[[ Dataset records open ]]

(** * EDGAR financial-statement-and-notes pipeline

    A shallow embedding of the executable cells of
    [02_market_and_fundamental_data/fundamental_data_edgar_xbrl.ipynb]:
    the enumeration of filing periods, [fetch_filing_data], and the two
    bucket uploaders [upload_folder_to_s3] and
    [parallel_upload_folder_to_s3].

    Python integers are [Z], [str] is [string], [bytes] is
    [list Byte.byte].  The local disk read and written by the fetcher is
    a finite map from absolute paths to nodes, on which a path of the
    program is looked up part by part from the working directory, the
    way the operating system does; the directory tree read by the
    uploaders is an inductive tree walked the way [os.walk] does.  What a
    run prints, requests and uploads is collected in a list of events.

    Not described: permissions, symbolic links on the fetcher's paths,
    limits on the length of names, a full disk, and other processes
    changing the disk during a run. *)

From Stdlib Require Import Strings.Ascii Strings.Byte.
From stdpp Require Import gmap strings list fin_maps pretty sorting.

Open Scope string_scope.
Open Scope list_scope.
Open Scope Z_scope.

(** ** Python built-ins used by the notebook *)

(** [range(lo, hi)]: the integers [lo], [lo+1], ..., [hi-1]. *)
Definition range (lo hi : Z) : list Z := seqZ lo (hi - lo).

(** [s[n:]] on a [str]. *)
Fixpoint str_drop (n : nat) (s : string) : string :=
  match n, s with
  | O, _ => s
  | S n', String _ s' => str_drop n' s'
  | S _, EmptyString => EmptyString
  end.

(** Every character of [s] satisfies [P]. *)
Fixpoint str_all (P : ascii → Prop) (s : string) : Prop :=
  match s with
  | EmptyString => True
  | String c s' => P c ∧ str_all P s'
  end.

(** The characters of a decimal numeral: the digits and the sign. *)
Definition numeral (c : ascii) : bool :=
  bool_decide (c ∈ String.list_ascii_of_string "-0123456789").

(** The line terminator that [print] appends by default. *)
Definition nl : string := String (Ascii.ascii_of_nat 10) EmptyString.

(** ** Filing periods *)

(** The part of [pd.Timestamp(date.today())] that the notebook reads. *)
Record timestamp := Timestamp { year : Z; month : Z; day : Z }.

(** [Timestamp.quarter]. *)
Definition quarter (t : timestamp) : Z := (month t - 1) / 3 + 1.

Definition period : Type := Z * Z.

Module Periods.

(** [past_years = range(2014, this_year)], with the first year as an
    argument; the notebook fixes it to [2014]. *)
Definition past_years_from (start this_year : Z) : list Z :=
  range start this_year.

(** The cell that builds [filing_periods]:
    [[(y, q) for y in past_years for q in range(1, 5)]] extended by
    [[(this_year, q) for q in range(1, this_quarter + 1)]]. *)
Definition filing_periods_from (start : Z) (today : timestamp) : list period :=
  let this_year := year today in
  let this_quarter := quarter today in
  let past_years := past_years_from start this_year in
  (y ← past_years; q ← range 1 5; [(y, q)])
    ++ ((λ q, (this_year, q)) <$> range 1 (this_quarter + 1)).

Definition start_year : Z := 2014.

Definition past_years (today : timestamp) : list Z :=
  past_years_from start_year (year today).

Definition filing_periods (today : timestamp) : list period :=
  filing_periods_from start_year today.

(** Lexicographic order on (year, quarter). *)
Definition period_lt (a b : period) : Prop :=
  a.1 < b.1 ∨ (a.1 = b.1 ∧ a.2 < b.2).

#[export] Instance period_lt_dec a b : Decision (period_lt a b).
Proof. unfold period_lt. apply _. Defined.

End Periods.

(** ** Disk, events and the monad of a run *)

Abbreviation bytes := (list Byte.byte).

#[export] Instance byte_eq_dec : EqDecision Byte.byte := Byte.byte_eq_dec.

(** A [pathlib.Path], as its parts: an absolute path has the root ["/"]
    as its first part; a part [..] is kept as it is written.  The keys
    of the disk are absolute paths, as the names from the root down. *)
Abbreviation path := (list string).

Inductive node :=
| File (content : bytes)
| Dir.

(** The local disk: which paths exist, and what is there. *)
Abbreviation disk := (gmap (list string) node).

(** What a run does to the outside world, in order. *)
Inductive event :=
| Stdout (text : string)                        (* written by [print] *)
| HttpGet (url : string)                        (* [requests.get(url)] *)
| S3Upload (file_name bucket key : string)      (* [s3_client.upload_file] *)
| PoolOpen (max_workers : nat)                  (* entering the [with] block *)
| PoolSubmit (file_name bucket key : string)    (* [executor.submit(upload_file_to_s3, ...)] *)
| PoolClose.                                    (* leaving the [with] block *)

(** The exceptions of a run.  Those of the file system carry the path
    as the program wrote it.  [BadZipFile] is the one exception that the
    notebook catches; [OtherError] stands for any exception that is
    none of the others (a [ConnectionError] of [requests], the
    [RuntimeError] of an encrypted member, [NotImplementedError],
    [zlib.error], ...), by the name of its class. *)
Inductive exn :=
| NotADirectoryError (p : path)
| FileNotFoundError (p : path)
| IsADirectoryError (p : path)
| FileExistsError (p : path)
| ValueError (p : path)
| BadZipFile (msg : string)
| OtherError (class : string).

Record result (A : Type) := Result {
  value : A + exn;      (* returned normally, or raised *)
  final : disk;         (* the disk afterwards *)
  output : list event   (* events emitted, oldest first *)
}.
Arguments Result {A} _ _ _.
Arguments value {A} _.
Arguments final {A} _.
Arguments output {A} _.

Definition run (A : Type) : Type := disk → result A.

#[export] Instance run_ret : MRet run := λ A a d, Result (inl a) d [].

#[export] Instance run_bind : MBind run := λ A B f m d,
  let r := m d in
  match value r with
  | inl a => let r' := f a (final r) in
             Result (value r') (final r') (output r ++ output r')
  | inr e => Result (inr e) (final r) (output r)
  end.

Definition emit (ev : event) : run unit := λ d, Result (inl ()) d [ev].

(** [raise e], and the outcome of a call that returns or raises without
    touching the disk. *)
Definition raise {A : Type} (e : exn) : run A := λ d, Result (inr e) d [].

Definition lift {A : Type} (v : A + exn) : run A := λ d, Result v d [].

(** [try: body except BadZipFile as e: handler(e)]: what [body] did to
    the disk and printed before it raised stays. *)
Definition try_except_BadZipFile (body : run unit)
    (handler : string → run unit) : run unit := λ d,
  let r := body d in
  match value r with
  | inr (BadZipFile msg) =>
      let h := handler msg (final r) in
      Result (value h) (final h) (output r ++ output h)
  | _ => r
  end.

(** [for x in l: body(x)]. *)
Fixpoint for_each {A : Type} (l : list A) (body : A → run unit) : run unit :=
  match l with
  | [] => mret ()
  | x :: l' => body x;; for_each l' body
  end.

(** [print(text)] and [print(text, end=' ')]. *)
Definition print (text : string) : run unit := emit (Stdout (text +:+ nl)).
Definition print_end (text end_ : string) : run unit := emit (Stdout (text +:+ end_)).

(** ** [pathlib] and the file system under it *)

Module Pathlib.

(** The pieces of a string between slashes. *)
Fixpoint split_slash (s : string) : list string :=
  match s with
  | EmptyString => [EmptyString]
  | String c s' =>
      if Ascii.eqb c "/"%char then EmptyString :: split_slash s'
      else match split_slash s' with
           | [] => [String c EmptyString]
           | hd :: tl => String c hd :: tl
           end
  end.

(** The names in a path string: empty pieces and [.] are dropped, [..]
    is kept. *)
Definition parts (s : string) : path :=
  filter (λ c, c ≠ EmptyString ∧ c ≠ ".") (split_slash s).

(** A path string that starts with a slash is absolute. *)
Definition is_absolute (s : string) : bool :=
  match s with
  | String c _ => Ascii.eqb c "/"%char
  | EmptyString => false
  end.

Definition root : string := "/".

(** [Path(s)], and [p / s]: an absolute [s] replaces [p]. *)
Definition Path (s : string) : path :=
  if is_absolute s then root :: parts s else parts s.

Definition div (p : path) (s : string) : path :=
  if is_absolute s then Path s else p ++ parts s.

(** [p.parent]: the root and the empty path are their own parents. *)
Definition parent (p : path) : path :=
  if decide (p = [root]) then p else removelast p.

(** The errors of the system calls used here. *)
Inductive errno := ENOENT | ENOTDIR | EEXIST.

Definition os_error (e : errno) (p : path) : exn :=
  match e with
  | ENOENT => FileNotFoundError p
  | ENOTDIR => NotADirectoryError p
  | EEXIST => FileExistsError p
  end.

(** What is at an absolute path: the root is a directory. *)
Definition kind (d : disk) (t : path) : option node :=
  match t with
  | [] => Some Dir
  | _ => d !! t
  end.

(** One step of a lookup, from the directory [cur]. *)
Definition step (cur : path) (c : string) : path :=
  if decide (c = "..") then removelast cur else cur ++ [c].

(** The lookup of the names [todo] from [cur]: a name is looked up in a
    directory; in a regular file it gives [ENOTDIR], in nothing
    [ENOENT].  The last name need not exist. *)
Fixpoint walk_from (d : disk) (cur : path) (todo : list string)
    : errno + path :=
  match todo with
  | [] => inr cur
  | c :: todo' =>
      match kind d cur with
      | Some Dir => walk_from d (step cur c) todo'
      | Some (File _) => inl ENOTDIR
      | None => inl ENOENT
      end
  end.

Section at_cwd.

(** The working directory of the process, as an absolute path. *)
Variable cwd : path.

(** The absolute path that [p] names, if the lookup gets there.  The
    path without parts is [.], the working directory itself. *)
Definition namei (d : disk) (p : path) : errno + path :=
  match p with
  | c :: p' => if decide (c = root) then walk_from d [] p'
               else walk_from d cwd p
  | [] => match kind d cwd with
          | Some Dir => inr cwd
          | Some (File _) => inl ENOTDIR
          | None => inl ENOENT
          end
  end.

(** [p.exists()]: a failed lookup means no. *)
Definition present (d : disk) (p : path) : bool :=
  match namei d p with
  | inr t => bool_decide (is_Some (kind d t))
  | inl _ => false
  end.

Definition exists_ (p : path) : run bool := λ d,
  Result (inl (present d p)) d [].

(** [p.is_dir()]. *)
Definition is_dir (d : disk) (p : path) : bool :=
  match namei d p with
  | inr t => match kind d t with Some Dir => true | _ => false end
  | inl _ => false
  end.

(** [os.mkdir(p)]. *)
Definition os_mkdir (p : path) (d : disk) : errno + disk :=
  match namei d p with
  | inl e => inl e
  | inr t =>
      match kind d t with
      | Some _ => inl EEXIST
      | None => inr (<[t := Dir]> d)
      end
  end.

(** [p.mkdir(parents=False, exist_ok=True)]. *)
Definition mkdir_exist_ok (p : path) : run unit := λ d,
  match os_mkdir p d with
  | inr d' => Result (inl ()) d' []
  | inl ENOENT => Result (inr (FileNotFoundError p)) d []
  | inl e =>
      if is_dir d p then Result (inl ()) d []
      else Result (inr (os_error e p)) d []
  end.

[[ Dataset records closed ]]

» **Exercise instructions**
Return a word-for-word copy of the lines above from the one holding "(inr e) d []." through the one holding "let h := handler msg (final r) in", with both of them included and nothing besides.

» **Task result**
Definition raise {A : Type} (e : exn) : run A := λ d, Result (inr e) d [].

Definition lift {A : Type} (v : A + exn) : run A := λ d, Result v d [].

(** [try: body except BadZipFile as e: handler(e)]: what [body] did to
    the disk and printed before it raised stays. *)
Definition try_except_BadZipFile (body : run unit)
    (handler : string → run unit) : run unit := λ d,
  let r := body d in
  match value r with
  | inr (BadZipFile msg) =>
      let h := handler msg (final r) in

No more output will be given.